PROVIDED DATA –

Lemma sep_next_compact r : sep_next r = None → sep_next (compact true false r) = None.
Proof.
  intros H. destruct r as [|b r]; [done|].
  destruct (Z.eqb_spec (byte_of b) 0x80) as [Hb|Hb].
  - rewrite compact_in. cbv zeta. rewrite high_next by lia.
    unfold html_byte. rewrite Hb. change ((128 =? 60) || (128 =? 62) || (128 =? 38)) with false. lazy iota.
    change (128 =? 226) with false. lazy iota. cbn [fst snd]. destruct r as [|d r]; [done|].
    destruct (compact_head false d r) as (d' & t & -> & Hd'). unfold sep_next in *. rewrite Hb in *.
    unfold in_range in *. destruct Hd' as [-> |Hd']; [by destruct (_ && _)|by rewrite Hd'].
  - destruct (compact_head false b r) as (b' & t & -> & Hb'). unfold sep_next. destruct t as [|d t]; [done|].
    destruct (Z.eqb_spec (byte_of b') 128) as [E|]; [|done]. destruct Hb'; [congruence|lia].
Qed.

Lemma compact_idem i e s : (i = true ∨ e = false) → compact i e (compact i e s) = compact i e s.
Proof.
  revert i e. induction s as [s IH] using str_len_ind. intros i e Hie. destruct s as [|a r]; [by destruct i|]. destruct i.
  - rewrite compact_in. cbv zeta. destruct (html_byte (byte_of a)) eqn:Hh.
    + rewrite <- (str_app_assoc (hex_digit _)), <- (str_app_assoc "u00").
      rewrite escape_compact; [|done|apply html_escape, byte_of_range]. rewrite (IH r) by (cbn; auto with lia). done.
    + destruct (if byte_of a =? 226 then sep_next r else None) as [[d r2]|] eqn:Hs.
      * destruct (Z.eqb_spec (byte_of a) 226); [|done]. apply sep_next_Some in Hs as (b1 & b2 & -> & H1 & H2 & H3).
        rewrite <- (str_app_assoc "u202"). rewrite escape_compact; [|done|apply sep_escape].
        rewrite (IH r2) by (cbn; auto with lia). done.
      * rewrite compact_in. cbv zeta. rewrite Hh.
        assert ((if byte_of a =? 226 then sep_next (compact (cnext (true, e) a).1 (cnext (true, e) a).2 r) else None) = None) as ->.
        { destruct (Z.eqb_spec (byte_of a) 226); [|done]. rewrite high_next by lia. by apply sep_next_compact. }
        f_equal. apply IH; [cbn; lia|]. unfold cnext. cbn. destruct (Z.eqb_spec (byte_of a) q_quote) as [E|]; [|by left].
        right. rewrite E. by rewrite andb_false_r.
  - destruct Hie as [|Hie]; [done|]. subst e. rewrite compact_out. destruct (is_ws a) eqn:Hw.
    + apply IH; [cbn; lia|by right].
    + rewrite compact_out, Hw. f_equal. apply IH; [cbn; lia|by right].
Qed.

(** ** String literals *)

(** The well-formed encodings [utf8_segs] cuts a string into. *)
Inductive encoding : Z → string → Prop :=
| enc1 a : byte_of a < 0x80 → encoding (byte_of a) (String a "")
| enc2 a b : ok2 (byte_of a) (byte_of b) = true →
    encoding (rune2 (byte_of a) (byte_of b)) (String a (String b ""))
| enc3 a b c : ok3 (byte_of a) (byte_of b) (byte_of c) = true →
    encoding (rune3 (byte_of a) (byte_of b) (byte_of c)) (String a (String b (String c "")))
| enc4 a b c d : ok4 (byte_of a) (byte_of b) (byte_of c) (byte_of d) = true →
    encoding (rune4 (byte_of a) (byte_of b) (byte_of c) (byte_of d)) (String a (String b (String c (String d "")))).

WHAT THE TASK ASKS –
Among the records above, a stretch begins at the line containing "(** The well-formed" and ends at the line containing "encoding (rune2 (byte_of". Restate that stretch word for word, and nothing else.

FINAL ANSWER –
(** The well-formed encodings [utf8_segs] cuts a string into. *)
Inductive encoding : Z → string → Prop :=
| enc1 a : byte_of a < 0x80 → encoding (byte_of a) (String a "")
| enc2 a b : ok2 (byte_of a) (byte_of b) = true →
    encoding (rune2 (byte_of a) (byte_of b)) (String a (String b ""))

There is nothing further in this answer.